(Records drawn from a dataset)
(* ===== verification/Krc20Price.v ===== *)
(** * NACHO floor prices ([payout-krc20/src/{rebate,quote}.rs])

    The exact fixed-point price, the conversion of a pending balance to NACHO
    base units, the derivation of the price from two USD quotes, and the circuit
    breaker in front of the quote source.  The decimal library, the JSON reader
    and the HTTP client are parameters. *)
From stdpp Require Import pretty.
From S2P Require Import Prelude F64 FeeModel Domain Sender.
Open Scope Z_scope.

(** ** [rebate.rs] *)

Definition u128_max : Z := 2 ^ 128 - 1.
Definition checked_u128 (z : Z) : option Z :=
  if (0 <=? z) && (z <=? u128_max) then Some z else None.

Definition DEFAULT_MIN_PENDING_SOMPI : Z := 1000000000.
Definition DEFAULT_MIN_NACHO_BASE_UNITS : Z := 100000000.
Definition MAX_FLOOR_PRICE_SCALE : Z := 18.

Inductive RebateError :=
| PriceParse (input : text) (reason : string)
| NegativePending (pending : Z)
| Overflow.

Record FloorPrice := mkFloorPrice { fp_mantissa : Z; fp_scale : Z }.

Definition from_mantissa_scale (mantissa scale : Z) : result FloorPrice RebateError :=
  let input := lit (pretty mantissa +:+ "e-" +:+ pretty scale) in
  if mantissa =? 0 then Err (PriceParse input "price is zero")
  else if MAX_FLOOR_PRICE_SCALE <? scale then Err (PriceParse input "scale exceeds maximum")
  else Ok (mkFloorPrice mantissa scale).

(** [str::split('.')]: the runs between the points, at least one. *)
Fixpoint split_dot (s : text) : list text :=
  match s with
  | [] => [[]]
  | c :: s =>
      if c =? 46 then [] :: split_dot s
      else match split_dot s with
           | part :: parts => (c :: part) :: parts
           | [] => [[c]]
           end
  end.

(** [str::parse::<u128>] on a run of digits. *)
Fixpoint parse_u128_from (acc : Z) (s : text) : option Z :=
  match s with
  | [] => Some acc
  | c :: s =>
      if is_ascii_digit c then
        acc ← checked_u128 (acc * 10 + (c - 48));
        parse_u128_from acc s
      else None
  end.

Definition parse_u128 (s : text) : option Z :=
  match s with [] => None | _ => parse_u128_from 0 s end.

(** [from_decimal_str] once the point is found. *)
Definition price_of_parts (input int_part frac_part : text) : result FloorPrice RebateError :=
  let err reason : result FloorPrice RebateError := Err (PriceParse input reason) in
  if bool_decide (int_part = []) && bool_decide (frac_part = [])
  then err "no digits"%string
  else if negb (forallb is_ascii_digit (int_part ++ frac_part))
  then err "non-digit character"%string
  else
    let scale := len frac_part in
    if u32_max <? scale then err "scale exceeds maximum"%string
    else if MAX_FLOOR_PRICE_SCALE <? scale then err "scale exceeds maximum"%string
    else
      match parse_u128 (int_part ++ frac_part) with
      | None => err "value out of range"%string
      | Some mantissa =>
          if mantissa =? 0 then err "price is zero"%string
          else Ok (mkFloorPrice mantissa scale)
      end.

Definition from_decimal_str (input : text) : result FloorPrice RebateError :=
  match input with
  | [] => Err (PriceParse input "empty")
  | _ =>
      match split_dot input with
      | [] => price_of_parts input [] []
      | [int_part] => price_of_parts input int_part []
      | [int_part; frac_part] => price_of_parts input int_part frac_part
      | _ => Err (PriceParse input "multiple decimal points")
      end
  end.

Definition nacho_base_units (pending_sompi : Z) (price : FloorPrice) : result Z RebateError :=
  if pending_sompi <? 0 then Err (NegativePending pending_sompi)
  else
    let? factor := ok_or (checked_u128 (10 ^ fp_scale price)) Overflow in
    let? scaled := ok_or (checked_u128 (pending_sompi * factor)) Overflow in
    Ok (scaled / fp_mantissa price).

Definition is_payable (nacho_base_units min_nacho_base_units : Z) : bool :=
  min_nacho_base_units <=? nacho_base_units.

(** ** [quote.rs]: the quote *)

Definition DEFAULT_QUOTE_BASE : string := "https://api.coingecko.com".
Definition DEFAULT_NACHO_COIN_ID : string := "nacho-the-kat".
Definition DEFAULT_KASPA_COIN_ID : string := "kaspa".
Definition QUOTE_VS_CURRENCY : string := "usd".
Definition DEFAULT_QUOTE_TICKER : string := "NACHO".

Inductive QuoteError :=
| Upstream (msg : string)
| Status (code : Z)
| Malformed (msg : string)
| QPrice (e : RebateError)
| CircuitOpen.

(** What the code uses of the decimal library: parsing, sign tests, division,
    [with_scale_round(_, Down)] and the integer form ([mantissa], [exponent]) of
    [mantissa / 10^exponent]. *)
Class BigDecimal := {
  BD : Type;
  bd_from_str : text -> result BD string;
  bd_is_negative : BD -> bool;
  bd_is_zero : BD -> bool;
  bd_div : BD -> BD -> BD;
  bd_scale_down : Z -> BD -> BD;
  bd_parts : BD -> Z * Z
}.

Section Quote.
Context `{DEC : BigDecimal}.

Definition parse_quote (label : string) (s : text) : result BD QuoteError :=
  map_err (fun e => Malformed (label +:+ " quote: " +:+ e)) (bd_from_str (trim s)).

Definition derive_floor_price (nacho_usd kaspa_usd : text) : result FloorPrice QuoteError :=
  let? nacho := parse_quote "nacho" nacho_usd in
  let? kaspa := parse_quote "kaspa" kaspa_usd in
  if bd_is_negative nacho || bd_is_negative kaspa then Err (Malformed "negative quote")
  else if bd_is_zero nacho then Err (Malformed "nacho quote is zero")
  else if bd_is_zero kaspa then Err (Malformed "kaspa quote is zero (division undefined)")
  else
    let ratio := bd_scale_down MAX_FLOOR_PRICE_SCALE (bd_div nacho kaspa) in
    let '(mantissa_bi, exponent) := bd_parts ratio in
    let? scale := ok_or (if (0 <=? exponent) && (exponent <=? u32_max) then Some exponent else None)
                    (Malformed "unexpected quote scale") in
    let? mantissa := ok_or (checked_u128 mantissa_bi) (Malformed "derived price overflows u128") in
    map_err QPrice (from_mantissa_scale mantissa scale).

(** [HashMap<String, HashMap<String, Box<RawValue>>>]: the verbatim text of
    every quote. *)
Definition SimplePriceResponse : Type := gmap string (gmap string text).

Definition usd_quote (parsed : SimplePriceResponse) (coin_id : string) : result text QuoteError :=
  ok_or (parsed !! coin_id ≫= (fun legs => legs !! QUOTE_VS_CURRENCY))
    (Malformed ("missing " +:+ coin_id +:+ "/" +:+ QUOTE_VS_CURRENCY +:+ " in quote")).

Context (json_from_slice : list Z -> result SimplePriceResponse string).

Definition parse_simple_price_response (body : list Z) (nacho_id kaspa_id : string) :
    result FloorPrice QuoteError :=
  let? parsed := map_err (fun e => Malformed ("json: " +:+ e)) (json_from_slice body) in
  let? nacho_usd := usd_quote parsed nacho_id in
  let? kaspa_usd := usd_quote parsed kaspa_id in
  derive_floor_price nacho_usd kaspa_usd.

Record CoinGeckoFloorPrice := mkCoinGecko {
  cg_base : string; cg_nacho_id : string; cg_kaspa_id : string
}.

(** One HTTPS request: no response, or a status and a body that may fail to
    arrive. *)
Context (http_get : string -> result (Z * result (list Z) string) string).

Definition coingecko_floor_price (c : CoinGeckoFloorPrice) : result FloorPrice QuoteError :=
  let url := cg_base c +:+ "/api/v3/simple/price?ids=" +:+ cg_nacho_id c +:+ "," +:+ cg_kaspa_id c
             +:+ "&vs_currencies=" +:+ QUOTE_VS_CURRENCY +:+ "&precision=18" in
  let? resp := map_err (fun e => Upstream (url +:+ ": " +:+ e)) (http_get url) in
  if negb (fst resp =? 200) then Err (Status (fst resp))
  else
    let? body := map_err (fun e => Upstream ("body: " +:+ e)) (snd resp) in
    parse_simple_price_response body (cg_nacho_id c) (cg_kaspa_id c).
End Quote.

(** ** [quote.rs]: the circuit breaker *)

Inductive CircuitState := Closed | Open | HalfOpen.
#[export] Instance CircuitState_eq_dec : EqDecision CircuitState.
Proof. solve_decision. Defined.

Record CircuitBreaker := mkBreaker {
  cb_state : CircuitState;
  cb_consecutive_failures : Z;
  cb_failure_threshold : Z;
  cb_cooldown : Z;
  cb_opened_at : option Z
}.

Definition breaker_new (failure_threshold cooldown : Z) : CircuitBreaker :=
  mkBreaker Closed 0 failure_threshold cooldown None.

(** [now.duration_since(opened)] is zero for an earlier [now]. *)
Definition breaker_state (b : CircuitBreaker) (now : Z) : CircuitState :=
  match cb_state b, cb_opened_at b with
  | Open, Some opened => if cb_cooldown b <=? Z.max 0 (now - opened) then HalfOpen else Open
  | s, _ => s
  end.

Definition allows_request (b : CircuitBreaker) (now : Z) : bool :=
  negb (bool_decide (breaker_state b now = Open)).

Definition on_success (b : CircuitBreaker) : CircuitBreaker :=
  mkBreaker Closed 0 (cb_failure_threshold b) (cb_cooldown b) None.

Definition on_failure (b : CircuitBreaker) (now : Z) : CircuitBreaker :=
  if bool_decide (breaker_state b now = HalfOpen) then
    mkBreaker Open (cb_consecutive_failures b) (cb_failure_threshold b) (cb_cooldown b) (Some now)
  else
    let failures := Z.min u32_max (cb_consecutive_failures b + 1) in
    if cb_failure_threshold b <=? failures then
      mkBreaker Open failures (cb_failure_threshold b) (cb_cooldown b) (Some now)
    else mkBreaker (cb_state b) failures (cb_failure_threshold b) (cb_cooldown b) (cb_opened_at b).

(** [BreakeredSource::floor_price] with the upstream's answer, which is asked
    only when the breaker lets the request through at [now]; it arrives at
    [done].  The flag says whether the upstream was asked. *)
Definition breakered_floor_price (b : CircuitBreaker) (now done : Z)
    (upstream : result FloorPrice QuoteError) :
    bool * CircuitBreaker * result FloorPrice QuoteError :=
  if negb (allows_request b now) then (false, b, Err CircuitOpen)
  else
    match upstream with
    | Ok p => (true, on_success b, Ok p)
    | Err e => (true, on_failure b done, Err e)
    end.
* * *
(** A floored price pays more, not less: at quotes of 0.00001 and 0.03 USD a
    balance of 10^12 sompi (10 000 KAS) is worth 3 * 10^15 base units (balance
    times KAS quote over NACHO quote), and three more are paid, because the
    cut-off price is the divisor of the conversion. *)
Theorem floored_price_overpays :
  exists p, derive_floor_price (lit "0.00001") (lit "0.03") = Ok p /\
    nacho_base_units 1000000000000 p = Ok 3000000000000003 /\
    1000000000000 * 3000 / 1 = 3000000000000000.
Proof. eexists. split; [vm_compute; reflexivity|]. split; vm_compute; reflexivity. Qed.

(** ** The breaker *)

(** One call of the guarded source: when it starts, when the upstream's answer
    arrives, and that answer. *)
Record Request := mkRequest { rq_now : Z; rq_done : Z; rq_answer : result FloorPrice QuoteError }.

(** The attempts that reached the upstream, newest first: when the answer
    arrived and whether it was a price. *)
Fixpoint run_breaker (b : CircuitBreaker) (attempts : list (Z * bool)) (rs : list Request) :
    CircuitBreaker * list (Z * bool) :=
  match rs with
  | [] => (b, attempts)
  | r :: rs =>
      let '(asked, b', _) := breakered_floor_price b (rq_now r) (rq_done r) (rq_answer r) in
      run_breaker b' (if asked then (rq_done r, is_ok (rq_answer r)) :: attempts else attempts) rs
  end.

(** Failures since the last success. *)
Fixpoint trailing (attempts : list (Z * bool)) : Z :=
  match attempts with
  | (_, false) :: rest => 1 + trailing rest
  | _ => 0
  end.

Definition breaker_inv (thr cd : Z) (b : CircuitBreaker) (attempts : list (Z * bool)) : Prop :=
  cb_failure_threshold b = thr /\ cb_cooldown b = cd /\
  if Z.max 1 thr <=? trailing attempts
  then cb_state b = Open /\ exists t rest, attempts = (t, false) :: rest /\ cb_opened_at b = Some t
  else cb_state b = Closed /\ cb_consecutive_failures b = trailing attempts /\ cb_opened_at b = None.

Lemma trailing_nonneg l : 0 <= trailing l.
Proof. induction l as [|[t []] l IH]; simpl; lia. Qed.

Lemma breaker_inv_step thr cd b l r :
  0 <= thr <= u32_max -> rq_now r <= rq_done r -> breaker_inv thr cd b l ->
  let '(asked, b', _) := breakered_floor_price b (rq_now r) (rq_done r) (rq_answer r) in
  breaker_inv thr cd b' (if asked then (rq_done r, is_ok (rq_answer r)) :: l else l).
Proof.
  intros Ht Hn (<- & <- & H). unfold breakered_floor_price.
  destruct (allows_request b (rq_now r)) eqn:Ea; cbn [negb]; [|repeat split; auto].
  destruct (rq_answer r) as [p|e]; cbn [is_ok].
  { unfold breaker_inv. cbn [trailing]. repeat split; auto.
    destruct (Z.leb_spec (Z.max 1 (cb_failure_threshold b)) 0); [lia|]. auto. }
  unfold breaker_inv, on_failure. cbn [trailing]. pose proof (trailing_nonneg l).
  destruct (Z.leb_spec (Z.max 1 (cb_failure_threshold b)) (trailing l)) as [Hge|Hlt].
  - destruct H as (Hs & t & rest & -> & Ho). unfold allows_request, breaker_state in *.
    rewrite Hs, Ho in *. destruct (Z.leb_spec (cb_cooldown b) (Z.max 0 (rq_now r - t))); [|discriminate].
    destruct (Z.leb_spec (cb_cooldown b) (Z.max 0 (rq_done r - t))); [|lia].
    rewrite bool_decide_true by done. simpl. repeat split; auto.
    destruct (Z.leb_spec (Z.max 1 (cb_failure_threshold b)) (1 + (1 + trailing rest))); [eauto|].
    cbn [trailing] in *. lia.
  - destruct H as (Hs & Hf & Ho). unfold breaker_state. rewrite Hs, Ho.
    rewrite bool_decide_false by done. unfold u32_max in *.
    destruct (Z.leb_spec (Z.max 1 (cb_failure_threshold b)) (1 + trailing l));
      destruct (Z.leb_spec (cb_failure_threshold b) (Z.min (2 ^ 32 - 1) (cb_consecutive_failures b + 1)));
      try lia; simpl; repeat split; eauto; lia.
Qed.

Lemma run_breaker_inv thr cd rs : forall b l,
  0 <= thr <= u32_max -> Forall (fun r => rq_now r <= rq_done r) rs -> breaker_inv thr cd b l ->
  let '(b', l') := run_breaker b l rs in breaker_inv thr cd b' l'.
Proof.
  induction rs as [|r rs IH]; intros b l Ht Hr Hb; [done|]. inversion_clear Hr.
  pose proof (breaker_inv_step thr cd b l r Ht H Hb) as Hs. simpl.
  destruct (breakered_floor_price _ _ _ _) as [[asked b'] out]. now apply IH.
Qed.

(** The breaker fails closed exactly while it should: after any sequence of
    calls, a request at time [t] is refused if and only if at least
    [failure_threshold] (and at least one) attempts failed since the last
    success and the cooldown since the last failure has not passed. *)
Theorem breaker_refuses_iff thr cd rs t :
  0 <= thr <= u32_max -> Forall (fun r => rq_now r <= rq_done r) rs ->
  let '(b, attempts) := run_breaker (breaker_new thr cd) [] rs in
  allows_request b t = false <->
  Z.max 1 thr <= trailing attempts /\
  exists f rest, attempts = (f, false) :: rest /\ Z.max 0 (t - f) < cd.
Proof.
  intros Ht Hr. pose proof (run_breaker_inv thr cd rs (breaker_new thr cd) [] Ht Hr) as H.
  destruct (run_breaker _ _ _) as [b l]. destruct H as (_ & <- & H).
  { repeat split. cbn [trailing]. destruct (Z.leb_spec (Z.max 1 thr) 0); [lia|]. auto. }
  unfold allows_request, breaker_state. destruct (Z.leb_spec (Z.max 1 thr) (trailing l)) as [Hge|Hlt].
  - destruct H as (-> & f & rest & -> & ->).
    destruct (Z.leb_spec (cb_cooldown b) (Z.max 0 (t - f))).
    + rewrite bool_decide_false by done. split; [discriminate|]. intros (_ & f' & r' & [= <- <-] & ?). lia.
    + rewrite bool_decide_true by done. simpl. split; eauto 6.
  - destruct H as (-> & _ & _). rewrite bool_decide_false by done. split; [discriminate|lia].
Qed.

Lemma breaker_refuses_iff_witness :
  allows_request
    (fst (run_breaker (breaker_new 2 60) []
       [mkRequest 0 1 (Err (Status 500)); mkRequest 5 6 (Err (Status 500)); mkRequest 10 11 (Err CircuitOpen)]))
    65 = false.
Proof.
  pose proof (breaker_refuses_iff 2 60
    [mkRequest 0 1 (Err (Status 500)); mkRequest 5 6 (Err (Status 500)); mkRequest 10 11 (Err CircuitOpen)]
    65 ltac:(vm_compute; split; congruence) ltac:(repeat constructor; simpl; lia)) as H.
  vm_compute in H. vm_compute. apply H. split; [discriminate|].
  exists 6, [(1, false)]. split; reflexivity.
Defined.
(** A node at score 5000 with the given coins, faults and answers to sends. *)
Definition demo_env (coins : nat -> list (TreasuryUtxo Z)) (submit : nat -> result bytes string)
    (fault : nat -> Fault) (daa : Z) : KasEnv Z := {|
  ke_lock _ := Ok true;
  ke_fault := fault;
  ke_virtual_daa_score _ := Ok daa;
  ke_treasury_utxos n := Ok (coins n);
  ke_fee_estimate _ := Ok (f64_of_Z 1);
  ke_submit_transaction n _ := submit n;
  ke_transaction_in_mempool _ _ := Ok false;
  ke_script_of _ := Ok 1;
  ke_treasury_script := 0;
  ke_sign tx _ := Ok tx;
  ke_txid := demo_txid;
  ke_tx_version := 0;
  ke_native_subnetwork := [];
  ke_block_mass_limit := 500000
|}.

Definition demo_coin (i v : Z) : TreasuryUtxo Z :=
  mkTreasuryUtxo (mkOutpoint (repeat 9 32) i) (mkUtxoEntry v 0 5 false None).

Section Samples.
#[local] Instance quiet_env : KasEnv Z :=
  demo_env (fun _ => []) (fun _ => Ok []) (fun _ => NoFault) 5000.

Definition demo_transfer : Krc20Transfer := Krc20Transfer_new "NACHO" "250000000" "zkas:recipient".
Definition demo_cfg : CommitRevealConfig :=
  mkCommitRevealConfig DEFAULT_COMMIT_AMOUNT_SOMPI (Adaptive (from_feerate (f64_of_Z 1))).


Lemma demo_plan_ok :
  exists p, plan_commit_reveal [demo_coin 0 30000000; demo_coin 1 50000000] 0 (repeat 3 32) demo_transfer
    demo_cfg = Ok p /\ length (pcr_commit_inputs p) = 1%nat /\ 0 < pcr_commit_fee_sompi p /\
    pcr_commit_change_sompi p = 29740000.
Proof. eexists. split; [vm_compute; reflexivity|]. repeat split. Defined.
==
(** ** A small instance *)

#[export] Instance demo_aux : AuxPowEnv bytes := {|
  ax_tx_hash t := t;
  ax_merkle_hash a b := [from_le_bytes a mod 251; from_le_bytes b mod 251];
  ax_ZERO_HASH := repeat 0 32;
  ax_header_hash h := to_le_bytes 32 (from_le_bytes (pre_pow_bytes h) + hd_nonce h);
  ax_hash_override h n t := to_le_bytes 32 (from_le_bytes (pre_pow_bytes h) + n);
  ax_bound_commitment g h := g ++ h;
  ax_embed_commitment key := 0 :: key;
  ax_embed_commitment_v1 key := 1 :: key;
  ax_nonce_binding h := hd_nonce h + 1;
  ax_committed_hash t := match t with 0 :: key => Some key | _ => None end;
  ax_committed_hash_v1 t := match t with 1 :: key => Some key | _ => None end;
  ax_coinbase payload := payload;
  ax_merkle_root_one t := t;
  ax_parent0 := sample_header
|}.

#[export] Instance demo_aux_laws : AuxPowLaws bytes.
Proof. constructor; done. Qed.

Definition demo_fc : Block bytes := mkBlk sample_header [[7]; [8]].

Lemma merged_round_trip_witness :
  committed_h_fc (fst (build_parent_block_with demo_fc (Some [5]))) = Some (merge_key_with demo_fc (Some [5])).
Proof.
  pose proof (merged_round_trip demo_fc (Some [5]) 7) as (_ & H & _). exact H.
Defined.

■ **Problem requirements**
Take the records above and return, word for word, only the lines that fall from the line with "(* ===== verification/Krc20Price.v ===== *)" to the line with "if bool_decide (int_part", both of them included.

■ **Completed exercise**
(* ===== verification/Krc20Price.v ===== *)
(** * NACHO floor prices ([payout-krc20/src/{rebate,quote}.rs])

    The exact fixed-point price, the conversion of a pending balance to NACHO
    base units, the derivation of the price from two USD quotes, and the circuit
    breaker in front of the quote source.  The decimal library, the JSON reader
    and the HTTP client are parameters. *)
From stdpp Require Import pretty.
From S2P Require Import Prelude F64 FeeModel Domain Sender.
Open Scope Z_scope.

(** ** [rebate.rs] *)

Definition u128_max : Z := 2 ^ 128 - 1.
Definition checked_u128 (z : Z) : option Z :=
  if (0 <=? z) && (z <=? u128_max) then Some z else None.

Definition DEFAULT_MIN_PENDING_SOMPI : Z := 1000000000.
Definition DEFAULT_MIN_NACHO_BASE_UNITS : Z := 100000000.
Definition MAX_FLOOR_PRICE_SCALE : Z := 18.

Inductive RebateError :=
| PriceParse (input : text) (reason : string)
| NegativePending (pending : Z)
| Overflow.

Record FloorPrice := mkFloorPrice { fp_mantissa : Z; fp_scale : Z }.

Definition from_mantissa_scale (mantissa scale : Z) : result FloorPrice RebateError :=
  let input := lit (pretty mantissa +:+ "e-" +:+ pretty scale) in
  if mantissa =? 0 then Err (PriceParse input "price is zero")
  else if MAX_FLOOR_PRICE_SCALE <? scale then Err (PriceParse input "scale exceeds maximum")
  else Ok (mkFloorPrice mantissa scale).

(** [str::split('.')]: the runs between the points, at least one. *)
Fixpoint split_dot (s : text) : list text :=
  match s with
  | [] => [[]]
  | c :: s =>
      if c =? 46 then [] :: split_dot s
      else match split_dot s with
           | part :: parts => (c :: part) :: parts
           | [] => [[c]]
           end
  end.

(** [str::parse::<u128>] on a run of digits. *)
Fixpoint parse_u128_from (acc : Z) (s : text) : option Z :=
  match s with
  | [] => Some acc
  | c :: s =>
      if is_ascii_digit c then
        acc ← checked_u128 (acc * 10 + (c - 48));
        parse_u128_from acc s
      else None
  end.

Definition parse_u128 (s : text) : option Z :=
  match s with [] => None | _ => parse_u128_from 0 s end.

(** [from_decimal_str] once the point is found. *)
Definition price_of_parts (input int_part frac_part : text) : result FloorPrice RebateError :=
  let err reason : result FloorPrice RebateError := Err (PriceParse input reason) in
  if bool_decide (int_part = []) && bool_decide (frac_part = [])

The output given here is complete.